I do not suggest that military intervention by US and now NATO forces in Libyan airspace to protect civilians in Libya from being killed by their despotic ruler is the only weapon in the R2P toolbox. But if the US had not intervened as it did and when it did, there would have been Gaddafi's promised massacre of the people of Benghazi. The US could not, if it wants to act in observance of international law (and I am glad that it now does want to do so, unlike when Bush invaded Iraq in 2003), have intervened any earlier because as yet there was no authorising UN Security Council resolution and no Arab League decision to support intervention. Libyans seem very glad the US intervened when it did. So am I.
tony kevin | 30 March 2011


Just to clarify, primary R2P procedures, that is monitoring, analysis, economic and diplomatic intervention and mediation, should be ongoing in tenuous situations around the world; they should not 'start' or 'stop.'

This is a function that the International Crisis Group, as well as other organisations and governments, aim to fulfill.

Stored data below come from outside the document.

Section ExportLoop.
Variable cfg : RetryConfig.
Variable env : Z → attemptEnv.

(** The loop from attempt [n] on; [None] when the fuel runs out. *)
Fixpoint export_loop (fuel : nat) (n : Z) (waits : list Duration) : option exported :=
  match fuel with
  | O => None
  | S f =>
      let a := env n in
      match ae_before a with
      | Some e => Some (mkExported (Some e) n waits 0)
      | None =>
          match ae_outcome a with
          | inl (rejected, _) => Some (mkExported None (n + 1) waits (Z.max rejected 0))
          | inr err =>
              let v := classify err in
              let stop := Some (mkExported (Some (finalize (ae_final a) err)) (n + 1) waits 0) in
              if negb (v_retryable v) || (rt_Attempts cfg <=? n) then stop
              else
                let delay := if v_wait v =? 0 then backoffDelay (rt_Backoff cfg) (n + 1) else v_wait v in
                let late := match ae_deadline a with Some remaining => remaining <=? delay | None => false end in
                if late || (rt_Timeout cfg <? delay) then stop
                else match ae_sleep a with
                     | Some e => Some (mkExported (Some e) (n + 1) (waits ++ [delay])%list 0)
                     | None => export_loop f (n + 1) (waits ++ [delay])%list
                     end
          end
      end
  end.
End ExportLoop.

(** [export]: [Retry.Attempts + 1] iterations are enough (see [export_total]). *)
Definition export (cfg : RetryConfig) (env : Z → attemptEnv) : option exported :=
  export_loop cfg env (S (Z.to_nat (rt_Attempts cfg))) 0 [].

(** [ExportSpans] and [ExportLogs]: an empty batch is a no-op. *)
Definition ExportBatch {A} (cfg : RetryConfig) (batch : list A) (env : Z → attemptEnv) : option exported :=
  match batch with
  | [] => Some (mkExported None 0 [] 0)
  | _ => export cfg env
  end.

(** ** Lemmas *)

Lemma finalize_permanent err :
  IsPermanent err = false → IsPermanent (finalize None err) = negb (v_retryable (classify err)).
Proof.
  intros H. unfold finalize. destruct (v_retryable (classify err)); cbn [negb].
  - by rewrite IsPermanent_wrap.
  - apply IsPermanent_permanent.
Qed.

(** What an export that returned error [e] after [n] attempts saw. *)
Definition failure_cause (env : Z → attemptEnv) (n : Z) (e : error) : Prop :=
  (∃ k, ae_before (env k) = Some e ∨ ae_final (env k) = Some e ∨ ae_sleep (env k) = Some e) ∨
  (∃ err, ae_outcome (env (n - 1)) = inr err ∧ e = finalize None err).
Lemma export_loop_rejected cfg env fuel n (waits : list Duration) r :
  export_loop cfg env fuel n waits = Some r →
  ex_rejected r = match ex_err r with None => rejected_in (ae_outcome (env (ex_attempts r - 1))) | Some _ => 0 end.
Proof.
  revert n waits. induction fuel as [|f IH]; intros n waits H; [done|]. cbn [export_loop] in H.
  destruct (ae_before (env n)); [by injection H as <-|].
  destruct (ae_outcome (env n)) as [[rej msg]|err] eqn:Eo.
  { injection H as <-. cbn [ex_rejected ex_err ex_attempts]. replace (n + 1 - 1) with n by lia. by rewrite Eo. }
  cbv zeta in H. do 2 (destruct (_ || _); [by injection H as <-|]). destruct (ae_sleep (env n)); [by injection H as <-|]. by apply IH in H.
Qed.

(** The fuel of [export] is always enough. *)
Lemma export_some cfg env : ∃ r, export cfg env = Some r.
Proof.
  destruct (Z.le_gt_cases 0 (rt_Attempts cfg)) as [H|H].
  - destruct (export_loop_total cfg env (S (Z.to_nat (rt_Attempts cfg))) 0 []) as (r & Hr & _);
      [lia|lia|constructor|simpl; lia|]. by exists r.
  - unfold export. replace (Z.to_nat (rt_Attempts cfg)) with 0%nat by lia. cbn [export_loop].
    repeat (case_match; [by eexists|]). destruct (ae_outcome _) as [[? ?]|err]; [by eexists|]. cbv zeta.
    rewrite (proj2 (Z.leb_le (rt_Attempts cfg) 0)) by lia. rewrite orb_true_r. by eexists.
Qed.

(** An empty batch is not sent; another one is exported over the client's attempts. *)
Lemma ExportBatch_last {A} cfg (batch : list A) env :
  batch ≠ [] → ∃ r, ExportBatch cfg batch env = Some r ∧ 0 ≤ ex_attempts r ∧ (ex_err r = None → 0 < ex_attempts r) ∧
  ex_rejected r = match ex_err r with None => rejected_in (ae_outcome (env (ex_attempts r - 1))) | Some _ => 0 end ∧
  ∀ k, 0 ≤ k < ex_attempts r →
    match ae_outcome (env k) with inl _ => true | inr _ => false end = bool_decide (k = ex_attempts r - 1 ∧ ex_err r = None).
Proof.
  intros Hb. destruct (export_some cfg env) as [r Hr]. exists r. destruct batch; [done|]. split; [done|].
  pose proof (export_loop_rejected _ _ _ _ _ _ Hr). apply export_loop_last in Hr as (H0 & H1 & H2). by split_and!.
Qed.

Section Accepted.
Variable Marshal : export_request → result string.
Variable gzip : string → result string.
Variable NewRequest : string → option error.
Variable range : gmap string string → list (string * string).
Variable ParseMediaType : string → option string.
Variable Unmarshal : string → Z * string.
Variable status_message : string → option string.
Variable http_ParseTime : string → option Time.
Variable error_text : error → string.

Local Abbreviation ExportSpans := (ExportSpans Marshal gzip NewRequest range ParseMediaType Unmarshal status_message http_ParseTime error_text).
Local Abbreviation ExportLogs := (ExportLogs Marshal gzip NewRequest range ParseMediaType Unmarshal status_message http_ParseTime error_text).
Local Abbreviation answered_ok := (answered_ok Marshal gzip NewRequest range).

(** The items the answer of success rejects: they are lost to this collector. *)
Definition rejected_by (c : Client) (req : export_request) (x : exchange) : Z :=
  rejected_in (attempt Marshal gzip NewRequest range ParseMediaType Unmarshal status_message http_ParseTime error_text c req x).

(** The answer of an export that returned is that of the collector. *)
Definition reports (c : Client) (req : export_request) (x : Z → exchange) (r : exported) : Prop :=
  0 ≤ ex_attempts r ∧ (ex_err r = None → 0 < ex_attempts r) ∧
  ex_rejected r = match ex_err r with None => rejected_by c req (x (ex_attempts r - 1)) | Some _ => 0 end ∧
  ∀ k, 0 ≤ k < ex_attempts r → answered_ok c req (x k) = bool_decide (k = ex_attempts r - 1 ∧ ex_err r = None).

Lemma ExportSpans_accepted c spans x :
  spans ≠ [] → ∃ r, ExportSpans c spans x = Some r ∧ reports c (spans_request c spans) x r.
Proof.
  intros Hb. destruct (ExportBatch_last (retry_config (cl_cfg c)) spans (attempts Marshal gzip NewRequest range ParseMediaType
    Unmarshal status_message http_ParseTime error_text c (spans_request c spans) x) Hb) as (r & Hr & H0 & H1 & H2' & H2).
  exists r. split; [exact Hr|]. split_and!; [done..|]. intros k Hk. rewrite <- (H2 k Hk). apply attempt_accepted.
Qed.

Lemma ExportLogs_accepted c records x :
  records ≠ [] → ∃ r, ExportLogs c records x = Some r ∧ reports c (logs_request c records) x r.
Proof.
  intros Hb. destruct (ExportBatch_last (retry_config (cl_cfg c)) records (attempts Marshal gzip NewRequest range ParseMediaType
    Unmarshal status_message http_ParseTime error_text c (logs_request c records) x) Hb) as (r & Hr & H0 & H1 & H2' & H2).
  exists r. split; [exact Hr|]. split_and!; [done..|]. intros k Hk. rewrite <- (H2 k Hk). apply attempt_accepted.
Qed.
End Accepted.

(** What a block that passes the checks is like. *)
Lemma validate_block_None url_Parse c :
  Validate url_Parse c = None →
  (∃ tgt, target_of url_Parse c = Ok tgt ∧ (tg_tls tgt = false → oc_TLS c = no_tls)) ∧
  (oc_Protocol c = ProtocolGRPC ∨ oc_Protocol c = ProtocolHTTP) ∧ 0 < oc_Timeout c ∧ 0 ≤ re_Attempts (oc_Retry c) ∧
  0 ≤ re_Backoff (oc_Retry c).
Proof.
  unfold Validate. intros H%join_problems_None. repeat (apply app_nil in H as [? H]). rewrite !Config.problem_nil in *. to_prop.
  split_and!; try lia.
  - unfold endpoint_problems in *. case_match; [done|]. destruct (target_of url_Parse c) as [tgt|]; [|done].
    exists tgt. split; [done|]. intros Ht. rewrite Config.problem_nil, Ht in *. cbn in *. to_prop. done.
  - match goal with H : _ = true ∨ _ = true |- _ => destruct H as [H%String.eqb_eq|H%String.eqb_eq]; [by left|by right] end.
Qed.

(** The transport of a block whose protocol is one of the two. *)
Lemma new_transport_spec grpc_NewClient range c tgt tls ua :
  oc_Protocol c = ProtocolGRPC ∨ oc_Protocol c = ProtocolHTTP →
  match new_transport grpc_NewClient range c tgt tls ua with
  | Ok tr =>
      transport_tls tr = tls ∧
      match tr with
      | TGrpc t => oc_Protocol c = ProtocolGRPC ∧ gt_hostPort t = tg_hostPort tgt ∧ grpc_NewClient t = None
      | THttp t =>
          let base := (if tg_tls tgt then "https://" else "http://") +:+ tg_hostPort tgt +:+ tg_basePath tgt in
          oc_Protocol c = ProtocolHTTP ∧ ht_tracesURL t = base +:+ tracesPath ∧ ht_logsURL t = base +:+ logsPath
      end
  | Err e => oc_Protocol c = ProtocolGRPC ∧ ∃ t e', gt_hostPort t = tg_hostPort tgt ∧ grpc_NewClient t = Some e'
  end.
Proof.
  unfold new_transport, newGRPCTransport, newHTTPTransport. intros [Hp|Hp]; rewrite Hp.
  - change (String.eqb ProtocolGRPC ProtocolGRPC) with true. cbv iota.
    destruct (grpc_NewClient _) as [e'|] eqn:Eg; [|done]. split; [done|]. eexists _, e'. by split; [|exact Eg].
  - change (String.eqb ProtocolHTTP ProtocolGRPC) with false. change (String.eqb ProtocolHTTP ProtocolHTTP) with true.
    cbv iota. split; [done|]. cbn [ht_tracesURL ht_logsURL]. by destruct (tg_tls tgt).
Qed.

(** ** Properties *)

(** The endpoint asks for TLS: its scheme is https, or it has none and [Insecure] is not set. *)
Definition secure (url_Parse : string → result URL) (c : Config) : bool :=
  if Contains (oc_Endpoint c) "://"
  then match url_Parse (oc_Endpoint c) with Ok u => String.eqb (ur_Scheme u) "https" | Err _ => false end
  else negb (oc_Insecure c).
(** ** record.go: encoding *)

(** A member left out when its value is empty ([omitempty]). *)
Definition omit_string (key s : string) : list (string * json) :=
  if bool_decide (s = "") then [] else [(key, JStr (quote_string s))].
Definition omit_int (key : string) (z : Z) : list (string * json) :=
  if z =? 0 then [] else [(key, JNum (format_int z))].

(** [Record], as the encoder writes it: [payload] is the parsed payload. *)
Definition record_head (env : Envelope) : list (string * json) :=
  ([("schema_version", JNum (format_int (e_SchemaVersion env)))]
    ++ [("delivery_guid", JStr (quote_string (e_DeliveryGUID env)))]
    ++ [("event", JStr (quote_string (e_Event env)))]
    ++ omit_string "action" (e_Action env)
    ++ omit_string "hook_id" (e_HookID env)
    ++ [("received_at", JStr (Format_RFC3339Nano (UTC (e_ReceivedAt env))))]
    ++ omit_int "repository_id" (e_RepositoryID env)
    ++ omit_string "repository" (e_Repository env)
    ++ omit_string "forwarded_by" (e_ForwardedBy env)
    ++ omit_int "forward_hops" (e_ForwardHops env))%list.

Definition record_json (env : Envelope) (payload : json) : json := JObj (record_head env ++ [("payload", payload)]).

(** [Encode].  The encoder refuses a payload that is not JSON and a time whose year does not
    have four digits ([Time.MarshalJSON]). *)
Definition Encode (env : Envelope) : result string :=
  if bool_decide (TrimSpace (e_Payload env) = "") then Err (Permanentf "encode archive record: empty payload")
  else
    let year := Year (UTC (e_ReceivedAt env)) in
    if negb ((0 <=? year) && (year <? 10000)) then Err (permanent (EWrap "encode archive record" (errorf "year outside of range")))
    else match json_parse (e_Payload env) with
         | None => Err (permanent (EWrap "encode archive record" (errorf "invalid payload")))
         | Some payload => Ok (json_print (record_json env payload) +:+ String nl "")
         end.

(** ** record.go: decoding *)

(** The last member that selects the field [name], as its source text. *)
Definition dec_raw (name : string) (l : list (string * string)) (raw : string) : string :=
  foldl (λ raw kv, if String.eqb (fold_name name) (fold_name (unquote (fst kv))) then snd kv else raw) raw l.

Definition zero_envelope : Envelope := mkEnvelope 0 "" "" "" "" zero_time 0 "" "" 0 "".
Lemma other_omit name key s :
  Archive.other_key name key = true → forallb (λ kv, Archive.other_key name (fst kv)) (omit key s) = true.
Proof. intros H. unfold omit. case_bool_decide; [done|]. cbn. by rewrite H. Qed.

Lemma other_attributes name attrs :
  Archive.other_key name "attributes" = true →
  forallb (λ kv, Archive.other_key name (fst kv)) match attrs with [] => [] | _ => [("attributes", JObj attrs)] end = true.
Proof. intros H. destruct attrs; [done|]. cbn [forallb fst]. by rewrite H. Qed.

Lemma own_string key s :
  String.eqb (fold_name key) (fold_name (unquote key)) = true → ValidString s = true →
  dec_member key dec_string "" [(key, jstr s)] = Some s ∧ dec_member key dec_string "" (omit key s) = Some s.
Proof.
  intros Hk Hs. assert (dec_member key dec_string "" [(key, jstr s)] = Some s) as H.
  { cbn [dec_member dec_string jstr]. by rewrite Hk, unquote_html. }
  split; [done|]. unfold omit. case_bool_decide; [by subst|done].
Qed.

Lemma own_attributes attrs :
  dec_member "attributes" dec_map [] match attrs with [] => [] | _ => [("attributes", JObj attrs)] end
  = Some ((λ kv, (unquote (fst kv), snd kv)) <$> attrs).
Proof. by destruct attrs. Qed.

Lemma unquote_members m :
  clean m →
  (λ kv : string * json, (unquote (fst kv), snd kv)) <$> simple_members m
  = merge_sort key_le ((λ kv, (fst kv, simple_json (snd kv))) <$> map_to_list m).
Proof.
  intros Hm. unfold simple_members, sorted_members. rewrite <- list_fmap_compose. rewrite <- (list_fmap_id (merge_sort _ _)) at 2.
  apply list_fmap_ext. intros i [k v] Hi%list_elem_of_lookup_2. cbn. unfold id. f_equal. apply unquote_html.
  rewrite merge_sort_Permutation in Hi. apply list_elem_of_fmap in Hi as ([k' v'] & [= -> ->] & Hin%elem_of_map_to_list).
  by apply (Hm k' v').
Qed.

Ltac skip_members := repeat
  (rewrite ?Archive.dec_member_app;
   rewrite Archive.dec_other by first [reflexivity | apply other_omit; reflexivity | apply other_attributes; reflexivity];
   cbn [mbind option_bind]).
Ltac own_field H := skip_members; rewrite ?Archive.dec_member_app, H; cbn [mbind option_bind]; skip_members; reflexivity.

Lemma read_doc_members rec :
  printable rec → read_doc (json_print (JObj (doc_members (Encode rec) (simple_members (lr_Attributes rec))))) = Some (reading_of rec).
Proof.
  intros [[Hs Hb] Hn [Ht Ho] [Hi1 Hi2] Ha]. unfold read_doc.
  rewrite json_parse_print by apply doc_ok, simple_members_ok. cbn [mbind option_bind dec_object].
  unfold reading_of. rewrite <- (unquote_members _ Ha). unfold Encode, doc_members.
  cbn [dc_Time dc_ObservedTime dc_Severity dc_SeverityNumber dc_Body dc_TraceID dc_SpanID].
  set (attrs := simple_members _). clearbody attrs.
  match goal with |- context [dec_member "time" _ _ ?l] => set (members := l) end.
  assert (dec_member "time" dec_string "" members = Some (formatTime (lr_Time rec))) as ->
    by (unfold members; own_field (proj1 (own_string "time" _ eq_refl (formatTime_valid _ Ht)))).
  assert (dec_member "observed_time" dec_string "" members = Some (formatTime (lr_ObservedTime rec))) as ->
    by (unfold members; own_field (proj2 (own_string "observed_time" _ eq_refl (formatTime_valid _ Ho)))).
  assert (dec_member "severity" dec_string "" members = Some (lr_SeverityText rec)) as ->
    by (unfold members; own_field (proj1 (own_string "severity" _ eq_refl Hs))).
  assert (dec_member "severity_number" dec_int64 0 members = Some (lr_Severity rec)) as ->
    by (unfold members; own_field (proj1 (Archive.dec_own_int "severity_number" _ eq_refl Hn))).
  assert (dec_member "body" dec_string "" members = Some (lr_Body rec)) as ->
    by (unfold members; own_field (proj1 (own_string "body" _ eq_refl Hb))).
  assert (dec_member "trace_id" dec_string "" members = Some (hex_id 16 (lr_TraceID rec))) as ->
    by (unfold members; own_field (proj2 (own_string "trace_id" _ eq_refl (hex_id_valid 16 _ Hi1)))).
  assert (dec_member "span_id" dec_string "" members = Some (hex_id 8 (lr_SpanID rec))) as ->
    by (unfold members; own_field (proj2 (own_string "span_id" _ eq_refl (hex_id_valid 8 _ Hi2)))).
  cbn [mbind option_bind].
  assert (dec_member "attributes" dec_map [] members = Some ((λ kv, (unquote (fst kv), snd kv)) <$> attrs)) as ->
    by (unfold members; skip_members; apply own_attributes).
  done.
Qed.

Lemma doc_json_simple other rec :
  clean (lr_Attributes rec) →
  doc_json other (Encode rec) = Some (JObj (doc_members (Encode rec) (simple_members (lr_Attributes rec)))).
Proof. intros H. unfold doc_json. cbn [dc_Attributes Encode]. by rewrite attributes_simple. Qed.

(** ** Lemmas: the attributes of a projected record are clean *)

Lemma clean_insert (m : gmap string gvalue) k v : ValidString k = true → simple v = true → clean m → clean (<[k := v]> m).
Proof. intros Hk Hv Hm. apply map_Forall_insert_2; [by split|done]. Qed.

Lemma clean_assign m kvs :
  Forall (λ kv, ValidString (fst kv) = true ∧ simple (snd kv) = true) kvs → clean m → clean (Log.assign m kvs).
Proof.
  intros H. revert m. unfold Log.assign. induction H as [|[k v] kvs [Hk Hv] _ IH]; intros m Hm; [done|]. cbn [foldl fst snd].
  apply IH. by apply clean_insert.
Qed.

Lemma clean_setString m k v : ValidString k = true → clean m → clean (Log.setString m k v).
Proof. intros Hk Hm. unfold Log.setString. destruct v; [by apply clean_insert|done]. Qed.

Lemma clean_envelope env kind : clean (Log.envelopeAttributes env kind).
Proof.
  unfold Log.envelopeAttributes. cbv zeta.
  repeat case_match; repeat (apply clean_insert; [reflexivity..|]); apply map_Forall_empty.
Qed.

Lemma clean_Project exec : clean (lr_Attributes (Log.Project exec)).
Proof.
  assert (∀ m r, clean m → clean (Log.runAttributes m r)) as Hr.
  { intros m r Hm. unfold Log.runAttributes. repeat (apply clean_setString; [reflexivity|]). apply clean_assign; [repeat constructor|done]. }
  assert (∀ m j, clean m → clean (Log.jobAttributes m j)) as Hj.
  { intros m j Hm. unfold Log.jobAttributes. apply clean_assign; [repeat constructor|].
    assert (∀ m', clean m' → clean match j_Labels j with [] => m' | labels => <[Log.AttrLabels := GStrings labels]> m' end) as Hl.
    { intros m' Hm'. destruct (j_Labels j); [done|]. by apply clean_insert. }
    apply Hl. repeat (apply clean_setString; [reflexivity|]). apply clean_assign; [repeat constructor|done]. }
  pose proof (clean_envelope (x_Envelope exec) (x_Kind exec)) as He.
  unfold Log.Project. cbv zeta. repeat case_match; cbn [lr_Attributes]; auto.
Qed.
(** ** record.go *)

Record Row := mkRow {
  an_RecordID : string; an_Kind : RecordKind;
  an_RepositoryID : Z; an_Repository : option string; an_WorkflowID : option Z;
  an_WorkflowName : option string; an_WorkflowPath : option string;
  an_RunID : Z; an_RunNumber : option Z; an_RunAttempt : Z; an_JobID : option Z; an_JobName : option string;
  an_StepNumber : option Z; an_StepName : option string;
  an_Status : option string; an_Conclusion : option string; an_StatusRank : Z;
  an_CreatedAt : option Time; an_StartedAt : option Time; an_CompletedAt : option Time;
  an_QueuedMs : option Z; an_DurationMs : option Z;
  an_TriggerEvent : option string; an_HeadBranch : option string; an_HeadSHA : option string;
  an_Actor : option string; an_RunnerName : option string; an_RunnerGroup : option string;
  an_Labels : list string; an_HTMLURL : option string;
  an_EventTime : Time; an_ReceivedAt : Time; an_DeliveryGUID : string; an_SchemaVersion : Z }.

(** The dynamic values of [Fields]. *)
Inductive fval : Set := FStr (s : string) | FInt (z : Z) | FTime (t : Time) | FStrs (l : list string).

Definition setStr (f : gmap string fval) (key : string) (v : option string) : gmap string fval :=
  match v with Some s => <[key := FStr s]> f | None => f end.
Definition setInt (f : gmap string fval) (key : string) (v : option Z) : gmap string fval :=
  match v with Some z => <[key := FInt z]> f | None => f end.
Definition setTime (f : gmap string fval) (key : string) (v : option Time) : gmap string fval :=
  match v with Some t => <[key := FTime t]> f | None => f end.

Definition required_fields (r : Row) : list (string * fval) :=
  [(ColRecordID, FStr (an_RecordID r)); (ColKind, FStr (RecordKind_string (an_Kind r)));
   (ColRepositoryID, FInt (an_RepositoryID r)); (ColRunID, FInt (an_RunID r));
   (ColRunAttempt, FInt (an_RunAttempt r)); (ColStatusRank, FInt (an_StatusRank r));
   (ColEventTime, FTime (an_EventTime r)); (ColReceivedAt, FTime (an_ReceivedAt r));
   (ColDeliveryGUID, FStr (an_DeliveryGUID r)); (ColSchemaVersion, FInt (an_SchemaVersion r))].

Definition Fields (r : Row) : gmap string fval :=
  let f : gmap string fval := list_to_map (required_fields r) in
  let f := setStr f ColRepository (an_Repository r) in
  let f := setInt f ColWorkflowID (an_WorkflowID r) in
  let f := setStr f ColWorkflowName (an_WorkflowName r) in
  let f := setStr f ColWorkflowPath (an_WorkflowPath r) in
  let f := setInt f ColRunNumber (an_RunNumber r) in
  let f := setInt f ColJobID (an_JobID r) in
  let f := setStr f ColJobName (an_JobName r) in
  let f := setInt f ColStepNumber (an_StepNumber r) in
  let f := setStr f ColStepName (an_StepName r) in
  let f := setStr f ColStatus (an_Status r) in
  let f := setStr f ColConclusion (an_Conclusion r) in
  let f := setTime f ColCreatedAt (an_CreatedAt r) in
  let f := setTime f ColStartedAt (an_StartedAt r) in
  let f := setTime f ColCompletedAt (an_CompletedAt r) in
  let f := setInt f ColQueuedMs (an_QueuedMs r) in
  let f := setInt f ColDurationMs (an_DurationMs r) in
  let f := setStr f ColTriggerEvent (an_TriggerEvent r) in
  let f := setStr f ColHeadBranch (an_HeadBranch r) in
  let f := setStr f ColHeadSHA (an_HeadSHA r) in
  let f := setStr f ColActor (an_Actor r) in
  let f := setStr f ColRunnerName (an_RunnerName r) in
  let f := setStr f ColRunnerGroup (an_RunnerGroup r) in
  let f := match an_Labels r with [] => f | labels => <[ColLabels := FStrs labels]> f end in
  setStr f ColHTMLURL (an_HTMLURL r).

Definition nonEmpty (s : string) : option string := if bool_decide (s = "") then None else Some s.
Definition nonZero (t : Time) : option Time := if IsZero t then None else Some t.

(** [cloneLabels]: the copy of an empty slice is nil. *)
Definition cloneLabels (labels : list string) : list string := labels.

Definition timings (status : string) (created started completed : option Time) : option Z * option Z :=
  let rank := StatusRank status in
  (if RankInProgress <=? rank then
     match created, started with Some c, Some s => Some (Milliseconds (Sub s c)) | _, _ => None end
   else None,
   if RankCompleted <=? rank then
     match started, completed with Some s, Some c => Some (Milliseconds (Sub c s)) | _, _ => None end
   else None).

Definition runRecord (exec : Execution) (r : Run) : Row :=
  let env := x_Envelope exec in
  let created := nonZero (r_CreatedAt r) in
  let completed := if String.eqb (r_Status r) StatusCompleted then nonZero (r_UpdatedAt r) else None in
  let '(queued, duration) := timings (r_Status r) created (r_StartedAt r) completed in
  mkRow (Run_RecordID r) RecordRun (r_RepositoryID r) (nonEmpty (r_Repository r)) (Some (r_WorkflowID r))
    (r_WorkflowName r) (nonEmpty (r_WorkflowPath r)) (r_RunID r) (Some (r_RunNumber r)) (r_RunAttempt r)
    None None None None (nonEmpty (r_Status r)) (r_Conclusion r) (StatusRank (r_Status r))
    created (r_StartedAt r) completed queued duration
    (nonEmpty (r_TriggerEvent r)) (r_HeadBranch r) (nonEmpty (r_HeadSHA r)) (r_Actor r) None None
    [] (nonEmpty (r_HTMLURL r))
    (UTC (EventTime exec)) (UTC (e_ReceivedAt env)) (e_DeliveryGUID env) (e_SchemaVersion env).

Definition jobRecord (exec : Execution) (j : Job) : Row :=
  let env := x_Envelope exec in
  let created := nonZero (j_CreatedAt j) in
  let '(queued, duration) := timings (j_Status j) created (j_StartedAt j) (j_CompletedAt j) in
  mkRow (Job_RecordID j) RecordJob (j_RepositoryID j) (nonEmpty (j_Repository j)) None
    (j_WorkflowName j) None (j_RunID j) None (j_RunAttempt j)
    (Some (j_JobID j)) (nonEmpty (j_Name j)) None None (nonEmpty (j_Status j)) (j_Conclusion j) (StatusRank (j_Status j))
    created (j_StartedAt j) (j_CompletedAt j) queued duration
    None (j_HeadBranch j) (nonEmpty (j_HeadSHA j)) None (j_RunnerName j) (j_RunnerGroup j)
    (cloneLabels (j_Labels j)) (nonEmpty (j_HTMLURL j))
    (UTC (EventTime exec)) (UTC (e_ReceivedAt env)) (e_DeliveryGUID env) (e_SchemaVersion env).

Definition stepRecord (exec : Execution) (j : Job) (s : Step) : Row :=
  let env := x_Envelope exec in
  let status := if bool_decide (s_Status s = "") then j_Status j else s_Status s in
  let '(_, duration) := timings status None (s_StartedAt s) (s_CompletedAt s) in
  mkRow (Step_RecordID s j) RecordStep (j_RepositoryID j) (nonEmpty (j_Repository j)) None
    (j_WorkflowName j) None (j_RunID j) None (j_RunAttempt j)
    (Some (j_JobID j)) (nonEmpty (j_Name j)) (Some (s_Number s)) (nonEmpty (s_Name s))
    (nonEmpty status) (s_Conclusion s) (StatusRank status)
    None (s_StartedAt s) (s_CompletedAt s) None duration
    None (j_HeadBranch j) (nonEmpty (j_HeadSHA j)) None (j_RunnerName j) (j_RunnerGroup j)
    (cloneLabels (j_Labels j)) None
    (UTC (StepEventTime exec s)) (UTC (e_ReceivedAt env)) (e_DeliveryGUID env) (e_SchemaVersion env).

Definition Project (exec : Execution) : result (list Row) :=
  match x_Kind exec, x_Run exec, x_Job exec with
  | KindRun, Some r, _ => Ok [runRecord exec r]
  | KindJob, _, Some j => Ok (jobRecord exec j :: (stepRecord exec j <$> j_Steps j))
  | _, _, _ => Err (esent ErrSkipped)
  end.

The situation in Mozambique in the early 1990s was less than 'ideal', but a range of R2P procedures besides military intervention were successfully deployed there.

Above all, it's important to emphasise that I'm not making an argument against military intervention - obviously in certain situations (Libya probably being one of them) it is necessary to prevent mass human suffering .

What I am arguing is we need to be careful in differentiating between 'humanitarian intervention' and R2P - they are different concepts.

As I wrote in the article, there are other examples which more fully represent R2P than the recent intervention in Libya.